Inquérito vai apurar violência policial
Osmani Costa
De Londrina
O comandante do Comando da Polícia do Interior (CPI), coronel Flávio Modesti, determinou ontem, através de portaria, a abertura de um Inquérito Policial Militar (IPM) que investigue as responsabilidades e possíveis excessos de policiais do 5º Batalhão de Londrina na repressão a uma manifestação na noite da última segunda-feira. O IPM será presidido pelo major do 15º Batalhão de Rolândia (25 km a oeste de Londrina), José Cesário de Paulo, que terá 45 dias para concluir as investigações e apresentar relatório final.

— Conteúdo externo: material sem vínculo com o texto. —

(* ===== verification/KvSrvLinear.v ===== *)
(** * KvSrvLinear: the single key/value server is linearizable

    Any number of clerks of [src/src/kvsrv] and their server, with a network that
    loses, delays and repeats: each clerk has one call at a time, which holds its
    [seqMu]; a copy of the request of a call may reach the server at any moment
    from then on, also long after the clerk returned, and any number of times;
    the clerk returns with one of the replies.  [srv_exec] runs one such event on
    the handlers and the clerks of [KvSrv].  The requests the server handled,
    in their order, tell where each call takes effect; so what the clerks saw is
    linearizable for [models.KvModel], and the checker accepts it. *)
From Stdlib Require Import ZArith Lia Ascii.
From stdpp Require Import base gmap strings option relations sorting list.
From S2P Require Import Prelude Bitset Porcupine PorcupineCheck PorcupineCorrect PorcupineOps PorcupinePoints KvModel GoStrings Dedup KvSrv.
#[local] Open Scope Z_scope.

(** ** Clerks, calls and replies under way *)

(** What a test asks of a clerk. *)
Inductive Request := QGet (key : string) | QPut (key value : string) | QAppend (key value : string).

(** A call, with the moments it began and returned. *)
Record CallRecord := mkCallRecord {
  c_clerk : nat; c_rpc : Rpc; c_start : nat; c_return : option (nat * string)
}.

Record SrvWorld := mkSrvWorld {
  server : KVServer;
  clerks : list Clerk;
  srv_calls : list CallRecord;
  replies : list (nat * string);
  clock : nat
}.

Inductive SrvEvent := SCall (i : nat) (q : Request) | SServe (c : nat) | SReturn (k : nat).

Implicit Types (w : SrvWorld) (ck : Clerk) (call : CallRecord) (i c k h m t n : nat) (q : Request) (r : Rpc) (L : list (nat * Rpc))
  (marks : list nat) (s : KVServer) (v key : string) (o : Operation KvValue).

Definition request_rpc ck q : Rpc :=
  match q with
  | QGet key => RGet (mkGetArgs key)
  | QPut key value => RWrite OpPut (mkPutAppendArgs key value (ck_id ck) (ck_seq ck))
  | QAppend key value => RWrite OpAppend (mkPutAppendArgs key value (ck_id ck) (ck_seq ck))
  end.

(** The handler of a request, with the value of its reply. *)
Definition serve_reply r s : option (KVServer * string) :=
  match r with
  | RGet args => let '(s, reply) := Get args s in Some (s, gr_Value reply)
  | RWrite op args => '(s, reply) ← write op args s; Some (s, par_Value reply)
  end.

(** [seqMu] is held. *)
Definition busy i w : bool :=
  existsb (λ call, bool_decide (c_clerk call = i ∧ c_return call = None)) (srv_calls w).

Definition srv_exec w (e : SrvEvent) : option SrvWorld :=
  match e with
  | SCall i q =>
      ck ← clerks w !! i;
      if busy i w then None
      else Some (mkSrvWorld (server w) (clerks w)
        (srv_calls w ++ [mkCallRecord i (request_rpc ck q) (clock w) None]) (replies w) (S (clock w)))
  | SServe c =>
      call ← srv_calls w !! c;
      '(s, v) ← serve_reply (c_rpc call) (server w);
      Some (mkSrvWorld s (clerks w) (srv_calls w) (replies w ++ [(c, v)]) (S (clock w)))
  | SReturn k =>
      '(c, v) ← replies w !! k;
      call ← srv_calls w !! c;
      ck ← clerks w !! c_clerk call;
      match c_return call with
      | Some _ => None
      | None =>
          Some (mkSrvWorld (server w) (<[c_clerk call := mkClerk (ck_id ck) (ck_seq ck + 1)]> (clerks w))
            (<[c := mkCallRecord (c_clerk call) (c_rpc call) (c_start call) (Some (clock w, v))]> (srv_calls w))
            (replies w) (S (clock w)))
      end
  end.

(** The draws of the clerks are different numbers. *)
Definition srv_init (draws : list Z) : SrvWorld :=
  mkSrvWorld StartKVServer (MakeClerk <$> draws) [] [] 0.

Inductive srv_reach (draws : list Z) : SrvWorld → Prop :=
  | srv_start : NoDup (ck_id <$> (MakeClerk <$> draws)) → srv_reach draws (srv_init draws)
  | srv_step w e w' : srv_reach draws w → srv_exec w e = Some w' → srv_reach draws w'.

(** ** The history the tests record *)
Definition input_of r : KvInput :=
  match r with
  | RGet args => mkKvInput 0 (ga_Key args) ""
  | RWrite OpPut args => mkKvInput 1 (pa_Key args) (pa_Value args)
  | RWrite OpAppend args => mkKvInput 3 (pa_Key args) (pa_Value args)
  end.

Definition operation_of call : option (Operation KvValue) :=
  '(t, v) ← c_return call;
  Some (mkOperation (Z.of_nat (c_clerk call)) (KvIn (input_of (c_rpc call))) (Z.of_nat (c_start call))
    (KvOut (mkKvOutput v)) (Z.of_nat t)).

Definition operations w : list (Operation KvValue) := omap operation_of (srv_calls w).

Definition all_returned w : Prop := ∀ call, call ∈ srv_calls w → is_Some (c_return call).

(** *** Appends whose replies can be found again

    The server makes up the reply to a repeated append from the last place of the
    appended text.  That is right when all writes of the key that overlap the append
    are appends too, with texts such as those of the tests, and other ones. *)
Definition overlap o o' : Prop := Call o' < Return o ∧ Call o < Return o'.

Definition safe_appends (ops : list (Operation KvValue)) key : Prop :=
  ∀ o o' v inp, o ∈ ops_on key ops → o' ∈ ops_on key ops → o ≠ o' →
    Input o = KvIn (mkKvInput 3 key v) → Input o' = KvIn inp → in_Op inp ≠ 0 → overlap o o' →
    in_Op inp = 3 ∧ marker v ∧ marker (in_Value inp) ∧ in_Value inp ≠ v.

(** ** The server after a sequence of requests *)
Definition next s r : KVServer := default s (serve1 r s).
Definition after (rs : list Rpc) : KVServer := foldl next StartKVServer rs.

Lemma after_snoc rs r : after (rs ++ [r]) = next (after rs) r.
Proof. apply foldl_snoc. Qed.

Lemma after_good (rs : list Rpc) : idle (after rs) ∧ cache_of rs (requestCache (after rs)).
Proof.
  induction rs as [|r rs [Hi Hc]] using rev_ind; [split; [done|apply cache_of_nil]|]. rewrite after_snoc. unfold next.
  destruct r as [args|op args]; cbn [serve1 default Get fst]; [split; [done|by apply cache_of_anonymous]|].
  destruct (write_cases op args (after rs) Hi) as (s' & reply & -> & Hi' & Hcase). cbn. split; [done|].
  destruct (seen args (after rs)) eqn:Hs; [subst s'; by eapply cache_of_duplicate|].
  destruct Hcase as (_ & -> & _). by apply cache_of_note.
Qed.
(** * find_missing.py: the missing-translation scanner

    A shallow embedding of [rust-srec/frontend/find_missing.py] and the
    properties its specification states about it.

    The script reads a gettext catalog into a list of lines, walks the list
    with [enumerate], and for every line whose stripped text is the empty
    [msgstr] marker (and whose predecessor is not the empty [msgid]) prints a
    location line followed by the [msgid]-prefixed lines above it.  The whole
    body sits inside [try: ... except Exception as e: print(e)].

    Modelling choices:
    - a Python [str] is a list of Unicode code points ([N]);
    - a Python [int] is a [Z];
    - the script's effects ([print], the list subscript [lines[k]], a raised
      exception) are kept in a small trace-and-error monad [M];
    - standard output has an encoding: [print] raises [UnicodeEncodeError]
      on a string the encoding cannot encode, and writes nothing of it; the
      exception is caught by the script's [except] like any other.  Every
      encoding accepts the ASCII characters;
    - the descriptions of the exceptions are ASCII text (errno messages with
      the script's ASCII path, codec messages with escaped characters);
    - the file system maps a path to what opening it for reading and calling
      [readlines] yields; opening for writing would empty the file;
    - the [while] loop is defined by well-founded recursion on its index. *)

From Stdlib Require Import Ascii String.
From Stdlib Require Import List Sorted ZArith NArith Lia Bool.
From Stdlib Require Decimal DecimalString DecimalZ.
From Equations Require Import Equations.
Import ListNotations.

Open Scope Z_scope.

(** ** Python strings *)

Module PyStr.

(** A character is a Unicode code point, a string a sequence of them. *)
Definition pychar := N.
Definition pystr := list pychar.

(** [str.isspace] on one character, as CPython's [_PyUnicode_IsWhitespace]
    decides it; this is the set [str.strip()] removes. *)
Definition isspace (c : pychar) : bool :=
  ((9 <=? c) && (c <=? 13) ||
   (28 <=? c) && (c <=? 32) ||
   (c =? 133) || (c =? 160) || (c =? 5760) ||
   (8192 <=? c) && (c <=? 8202) ||
   (c =? 8232) || (c =? 8233) || (c =? 8239) || (c =? 8287) ||
   (c =? 12288))%N.

Fixpoint lstrip (s : pystr) : pystr :=
  match s with
  | [] => []
  | c :: r => if isspace c then lstrip r else s
  end.

Definition rstrip (s : pystr) : pystr := rev (lstrip (rev s)).

(** [s.strip()] *)
Definition strip (s : pystr) : pystr := rstrip (lstrip s).

(** [s == t] on strings *)
Fixpoint eqb (s t : pystr) : bool :=
  match s, t with
  | [], [] => true
  | c :: s', d :: t' => (c =? d)%N && eqb s' t'
  | _, _ => false
  end.

(** [s.startswith(p)] *)
Fixpoint startswith (s p : pystr) {struct p} : bool :=
  match p with
  | [] => true
  | d :: p' =>
      match s with
      | [] => false
      | c :: s' => (c =? d)%N && startswith s' p'
      end
  end.

(** A string literal of the source, written with ASCII characters. *)
Definition lit (s : string) : pystr :=
  map N_of_ascii (list_ascii_of_string s).

(** The double-quote character and the colon. *)
Definition dquote : pychar := 34%N.
Definition colon : pychar := 58%N.

(** [str(n)] for an integer: its decimal numeral. *)
Definition str_of_int (n : Z) : pystr :=
  lit (DecimalString.NilZero.string_of_int (Z.to_int n)).

(** A string of ASCII characters only. *)
Definition is_ascii (s : pystr) : bool := forallb (fun c => (c <? 128)%N) s.

End PyStr.
Import PyStr.

Fixpoint take_while {A} (p : A -> bool) (l : list A) : list A :=
  match l with
  | [] => []
  | x :: r => if p x then x :: take_while p r else []
  end.
(** ** The resource catalog *)

(** C5: the list-resources handler makes one resource of each entry of the
    output of the recursive walker, in its order, none left out, merged or
    held back: the name of the resource is the entry, which is the path of
    the file relative to the base directory, its MIME type is
    [text/plain], and its URI is [file://] followed by the base directory
    joined with the entry, which on a tree is the absolute path of the
    file. *)
Theorem resources_mirror_walker (fs : FileSystem) (base : list string) :
  (forall BASE_DIR fuel w,
     listResources BASE_DIR fuel w
     = (map_outcome (map (resource_of BASE_DIR)) (fun e => e)
          (fst (listFilesRecursively BASE_DIR fuel BASE_DIR w)),
        snd (listFilesRecursively BASE_DIR fuel BASE_DIR w)))
  /\ (good base -> tree fs base ->
      exists n R,
        proper R
        /\ (forall r, In r R <-> leaf fs base r)
        /\ forall fuel w, n <= fuel -> disk w = fs ->
             fst (listFilesRecursively (abs_path base) fuel (abs_path base) w)
             = Returned (map rel_path R)
             /\ fst (listResources (abs_path base) fuel w)
                = Returned (map (resource_at base) R)).
Proof.
  assert (Hrun : forall BASE_DIR fuel w,
             listResources BASE_DIR fuel w
             = (map_outcome (map (resource_of BASE_DIR)) (fun e => e)
                  (fst (listFilesRecursively BASE_DIR fuel BASE_DIR w)),
                snd (listFilesRecursively BASE_DIR fuel BASE_DIR w))).
  { intros BASE_DIR fuel w. unfold listResources, bind.
    now destruct (listFilesRecursively BASE_DIR fuel BASE_DIR w) as [[files | e |] w1]. }
  split; [exact Hrun|]. intros Hbase Ht.
  destruct (@walk_tree fs base Hbase base Ht [] (Forall_nil _) (eq_sym (app_nil_r base)))
    as (n & R & Hwalk & Hprop & Hin).
  exists n, R. split; [exact Hprop|]. split.
  { intros r. rewrite Hin. now rewrite app_nil_r. }
  intros fuel w Hf Hw. destruct (Hwalk fuel w Hf Hw) as (w' & E & _).
  rewrite app_nil_r in E. rewrite Hrun, E. cbn [fst map_outcome].
  split; [reflexivity|]. f_equal. rewrite map_map.
  apply map_ext_in. intros r Hr. destruct Hprop as [_ Hall].
  rewrite Forall_forall in Hall. destruct (Hall r Hr) as [Hg Hne].
  unfold resource_of, resource_at. cbn [app].
  now rewrite (join_abs_rel Hbase Hg Hne).
Qed.

Lemma resources_mirror_walker_witness :
  exists n R,
    proper R
    /\ (forall r, In r R <-> leaf demo_fs demo_segments r)
    /\ forall fuel w, n <= fuel -> disk w = demo_fs ->
         fst (listFilesRecursively (abs_path demo_segments) fuel
                (abs_path demo_segments) w)
         = Returned (map rel_path R)
         /\ fst (listResources (abs_path demo_segments) fuel w)
            = Returned (map (resource_at demo_segments) R).
Proof.
  apply (proj2 (resources_mirror_walker demo_fs demo_segments)).
  - exact demo_segments_good.
  - exact demo_tree.
Defined.

(** * Further properties of the handlers *)

(** ** Reading a file for a tool call or a prompt *)

Lemma try_catch_rewrap (A : Type) (m : io A) (prefix : string) (w : World) (e' : Error) :
  fst (try_catch m (fun error => throw (mkError (prefix ++ message error))) w)
  = Thrown e' ->
  exists e, e' = rewrap prefix e.
Proof.
  unfold try_catch, throw. destruct (m w) as [[a | e |] w1]; simpl;
    intros H; inversion H. now exists e.
Qed.

Lemma callTool_read_file_run (BASE_DIR : string)
      (invalid_arg_message : JS.value -> string) (fuel : nat)
      (request : CallToolRequest) (w : World) (s : string) :
  ct_name request = "read-file" ->
  JS.opt_get (ct_arguments request) "path" = JS.Str s ->
  s <> "" ->
  callTool BASE_DIR invalid_arg_message fuel request w
  = (read_outcome (disk w) (Path.join BASE_DIR s) (fun text => [text_content text]),
     logged w [SysReadFile (Path.join BASE_DIR s)]).
Proof.
  intros Hname Hpath Hs. unfold callTool. rewrite Hname, Hpath.
  cbn [String.eqb Ascii.eqb Bool.eqb JS.truthy].
  destruct s as [|c s]; [congruence|]. cbn [Str.is_empty negb].
  unfold try_catch, bind, join_argument, ret, join, read_outcome.
  rewrite readFile_run. now destruct (text_at (disk w) _).
Qed.

Lemma getPrompt_run (BASE_DIR : string) (number_to_string : float -> string)
      (invalid_arg_message : JS.value -> string)
      (request : GetPromptRequest) (w : World) (s : string) :
  gpr_name request = FILE_PROMPT_NAME ->
  JS.opt_get (gpr_arguments request) "path" = JS.Str s ->
  s <> "" ->
  getPrompt BASE_DIR number_to_string invalid_arg_message request w
  = (read_outcome (disk w) (Path.join BASE_DIR s) (prompt_result s),
     logged (reported w GET_PROMPT_LINE) [SysReadFile (Path.join BASE_DIR s)]).
Proof.
  intros Hname Hpath Hs. unfold getPrompt. rewrite Hname, Hpath.
  cbn [FILE_PROMPT_NAME String.eqb Ascii.eqb Bool.eqb JS.typeof JS.length_is_zero].
  destruct s as [|c s]; [congruence|]. cbn [Str.is_empty negb orb].
  unfold try_catch, bind, stderr_write, join_argument, ret, join, read_outcome.
  rewrite readFile_run. cbn [disk JS.ToString].
  now destruct (text_at (disk w) _).
Qed.

(** X1: [read-file] with a path argument that is falsy (absent, [null],
    [false], zero, not a number, or the empty string) fails with "Path is
    required"; with one that is truthy and not a string (a number, [true],
    an array, an object) it fails with "Failed to read file: " before the
    message with which [join] refuses the argument.  Neither makes a
    filesystem call. *)
Theorem read_file_refuses_what_is_no_path (BASE_DIR : string)
        (invalid_arg_message : JS.value -> string) (fuel : nat)
        (request : CallToolRequest) (w : World) (path : JS.value) :
  ct_name request = "read-file" ->
  path = JS.opt_get (ct_arguments request) "path" ->
  (JS.truthy path = false ->
   callTool BASE_DIR invalid_arg_message fuel request w
   = (Thrown (mkError "Path is required"), w))
  /\ (JS.truthy path = true -> JS.typeof path <> "string" ->
      callTool BASE_DIR invalid_arg_message fuel request w
      = (Thrown (mkError ("Failed to read file: " ++ invalid_arg_message path)), w)).
Proof.
  intros Hname Hpath. unfold callTool. rewrite Hname, <- Hpath.
  cbn [String.eqb Ascii.eqb Bool.eqb]. split.
  - now intros ->.
  - intros -> Hty. cbn [negb].
    destruct path; try reflexivity. now contradiction Hty.
Qed.
(** * drone_server.py: command arbitration and flight-phase logic

    A shallow embedding of [src/drone_server.py] (the tele-operation server
    sitting between an operator's WebSocket commands and a DroneKit vehicle)
    and the properties of its control loop, mode/arm controllers, takeoff
    sequencer and command router.

    Conventions of the model.
    - Python floats (times in seconds, altitudes in metres, velocities) are
      rationals [Q]; rounding, NaN and infinities are outside the model.
    - The module-level globals of the server, the wall clock and a trace of
      the requests the server issues form a [World]; every function of the
      server is a computation [M A] over the world that returns, raises a
      Python exception, or runs out of loop fuel.
    - The DroneKit [Vehicle] object is an interface ([DroneKit]): the server
      reads attributes and issues requests, and the vehicle evolves on its
      own while the server sleeps.
    - [time.sleep d] advances the clock by exactly [d]; other statements
      take no time.  Each handler, one control-loop tick and the takeoff
      watcher are run to completion without interleaving.
    - [print] and [log] calls have no effect on the modelled state and are
      left out. *)

From Stdlib Require Import QArith Qabs ZArith String Ascii List Bool Lia Lqa.
Import ListNotations.
Local Open Scope string_scope.
Local Open Scope list_scope.
Local Open Scope Q_scope.
Set Warnings "-register-all".

(** ** Python values that the server handles *)

(** The result of [json.loads]: a number is an int of any size or a double,
    an object is the list of its key/value pairs (a key occurs once). *)
Inductive JSON : Type :=
| JNull
| JBool (b : bool)
| JNum (q : Q)
| JStr (s : string)
| JArr (items : list JSON)
| JObj (fields : list (string * JSON)).

(** A WebSocket text frame as [json.loads] sees it: either it raises (with
    the text of the exception) or it yields a value. *)
Inductive Frame : Type :=
| Malformed (detail : string)
| Parsed (data : JSON).

Inductive Exn : Type :=
| TypeError (msg : string)
| ValueError (msg : string)
| AttributeError (msg : string)
| UnicodeEncodeError (msg : string)
| OverflowError (msg : string)
| DroneKitError (msg : string).

(** [str(e)] *)
Definition exn_str (e : Exn) : string :=
  match e with
  | TypeError m | ValueError m | AttributeError m
  | UnicodeEncodeError m | OverflowError m | DroneKitError m => m
  end.

(** The second positional argument of [ensure_mode] is dynamically typed:
    callers pass an integer (the default 3) or, in [do_takeoff], a string. *)
Inductive PyVal : Type :=
| PyInt (n : Z)
| PyStr (s : string).

(** [range(x)]: the number of iterations, or TypeError for a non-integer. *)
Definition py_range (x : PyVal) : Exn + nat :=
  match x with
  | PyInt n => inr (Z.to_nat n)
  | PyStr _ => inl (TypeError "range() integer end argument expected, got str")
  end.

(** [dict.get(key, default)] on a parsed object. *)
Fixpoint assoc_get (key : string) (fields : list (string * JSON)) : option JSON :=
  match fields with
  | [] => None
  | (k, v) :: rest => if String.eqb k key then Some v else assoc_get key rest
  end.

Definition dict_get (fields : list (string * JSON)) (key : string) (default : JSON) : JSON :=
  match assoc_get key fields with
  | Some v => v
  | None => default
  end.

(** [d[key] = v] *)
Fixpoint dict_set (key : string) (v : JSON) (fields : list (string * JSON))
  : list (string * JSON) :=
  match fields with
  | [] => [(key, v)]
  | (k, x) :: rest =>
      if String.eqb k key then (k, v) :: rest else (k, x) :: dict_set key v rest
  end.

(** [s.upper()] on a byte string. *)
Definition upper_ascii (c : ascii) : ascii :=
  let n := nat_of_ascii c in
  if ((97 <=? n) && (n <=? 122))%nat then ascii_of_nat (n - 32) else c.

Fixpoint upper (s : string) : string :=
  match s with
  | EmptyString => EmptyString
  | String c rest => String (upper_ascii c) (upper rest)
  end.

Fixpoint is_ascii (s : string) : bool :=
  match s with
  | EmptyString => true
  | String c rest => (nat_of_ascii c <? 128)%nat && is_ascii rest
  end.

(** Builtins of the Python runtime that are not part of the repository:
    parsing a float out of text, and the [repr] of numbers, lists and
    dicts. *)
Class PyRuntime : Type := {
  float_of_text : string -> option Q;
  repr : JSON -> string
}.

(** [x < y] and [x <= y] on floats. *)
Definition Qltb (x y : Q) : bool := negb (Qle_bool y x).
Definition Qleb (x y : Q) : bool := Qle_bool x y.

(** The least magnitude that does not fit a double: an int [n] with
    [|n| >= 2^1024 - 2^970] rounds (to 53 bits, ties to even) out of the
    range, and [float(n)] raises OverflowError. *)
Definition FLOAT_OVERFLOW : Z := 2 ^ 1024 - 2 ^ 970.

(** A parsed number is an int or a finite double, and every double lies
    below [FLOAT_OVERFLOW] in magnitude: a number from there on is an int
    that [float] cannot convert. *)
Definition float_overflows (q : Q) : bool :=
  Qle_bool (inject_Z FLOAT_OVERFLOW) (Qabs q).

(** ** The vehicle interface *)

(** What [vehicle.location.global_relative_frame.alt] can be when
    [safe_alt] reads it. *)
Inductive AltReading : Type :=
| AltRaises                 (* an attribute read raises *)
| NoLocation                (* vehicle.location is falsy *)
| NoFrame                   (* location.global_relative_frame is falsy *)
| AltNone                   (* alt is None *)
| AltValue (a : Q).

(** The arguments of [set_position_target_local_ned_encode]. *)
Record NedMsg : Type := {
  time_boot_ms : Z;
  target_system : Z;
  target_component : Z;
  frame : Z;
  type_mask : Z;
  pos_x : Q; pos_y : Q; pos_z : Q;
  vel_x : Q; vel_y : Q; vel_z : Q;
  acc_x : Q; acc_y : Q; acc_z : Q;
  msg_yaw : Q;
  msg_yaw_rate : Q
}.

(** Attributes that only [get_basic_status] reads. *)
Inductive Attr : Type :=
| AIsArmable | AEkfOk | AGpsFix | AGpsSatellites | AGroundspeed | AHeading
| AAttitude | ABattery.

(** The DroneKit vehicle as the server uses it.  [None] from a read or a
    request means the call raises. *)
Class DroneKit (V : Type) : Type := {
  mode_name : V -> option string;          (* vehicle.mode.name *)
  armed : V -> bool;                       (* vehicle.armed *)
  alt_reading : V -> AltReading;
  attribute : Attr -> V -> option JSON;
  set_mode : string -> V -> option V;      (* vehicle.mode = VehicleMode(s) *)
  set_armed : bool -> V -> V;              (* vehicle.armed = b *)
  simple_takeoff : Q -> V -> option V;     (* vehicle.simple_takeoff(alt) *)
  send_mavlink : NedMsg -> V -> option V;  (* message_factory + send_mavlink *)
  elapse : Q -> V -> V                     (* the vehicle after d seconds *)
}.

(** ** The world: globals, clock and trace *)

Record VelocityCmd : Type := {
  vx : Q; vy : Q; vz : Q; yaw_rate : Q
}.

Record StatusText : Type := {
  st_time : Q; st_severity : JSON; st_text : string
}.

(** Threads the server starts. *)
Inductive Thread : Type :=
| ThDoTakeoff (alt : Q)         (* Thread(target=do_takeoff, args=(alt,)) *)
| ThWatcher (target_alt : Q).   (* Thread(target=watcher) *)

(** Requests issued by the server, recorded when they are issued (whether
    or not DroneKit then raises). *)
Inductive Event : Type :=
| EvSetMode (target : string)
| EvSetArmed (b : bool)
| EvSimpleTakeoff (alt : Q)
| EvMavlink (m : NedMsg)
| EvReply (reply : JSON)        (* self.write_message(json.dumps(reply)) *)
| EvSpawn (t : Thread).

A violência foi cometida por policiais da Tropa de Choque e da Ronda Ostensiva de Natureza Especial (Rone) contra moradores da Vila Yara (zona leste), que protestavam por mais segurança e contra o atropelamento do estudante Diego Bueno, 13 anos, ocorrido na noite de domingo na BR-369 (Avenida Brasília). A ação violenta da PM resultou em 18 pessoas presas e várias pessoas feridas, incluindo três repórteres, feridos por balas de borracha e golpes de cassetetes.
O major José de Paulo não quis emitir opinião, ontem, sobre as consequências das investigações do IPM em relação às possíveis punições dos policiais envolvidos na repressão à manifestação popular. Não dá para adiantar nada, por enquanto. Começaremos nossos trabalhos na próxima semana. Vamos ouvir todos os envolvidos: os manifestantes agredidos, repórteres da imprensa que foram vítimas ou não de agressões, testemunhas, e os policiais indiciados, que estão sendo acusados pela suposta violência, comentou o major, que é sub-comandante do 15º BPM.
O comandante do 5º BPM de Londrina, tenente-coronel Sílvio José Mazalotti de Araújo, que não estava na cidade no dia do incidente, afirmou ontem que a indicação de um militar de outro batalhão para presidir o IPM objetiva garantir a maior isenção e transparência possíveis ao processo de investigação das responsabilidades dos policiais. Até ontem, nenhum policial acusado de excesso no episódio havia sido afastado de suas funções ou recebido qualquer tipo de punição.
Eles continuam trabalhando, mas não significa que não podem vir a ser punidos, no decorrer ou no final dos trabalhos do IPM, ressaltou o comandante do 5º BPM. De acordo com Mazalotti de Araújo, munições como as balas de borracha só devem ser usadas em operações especiais onde há risco de vida para terceiros, como em sequestro e rebeliões com reféns , e não em pequenos protestos como o que era realizado pelos moradores da Vila Yara.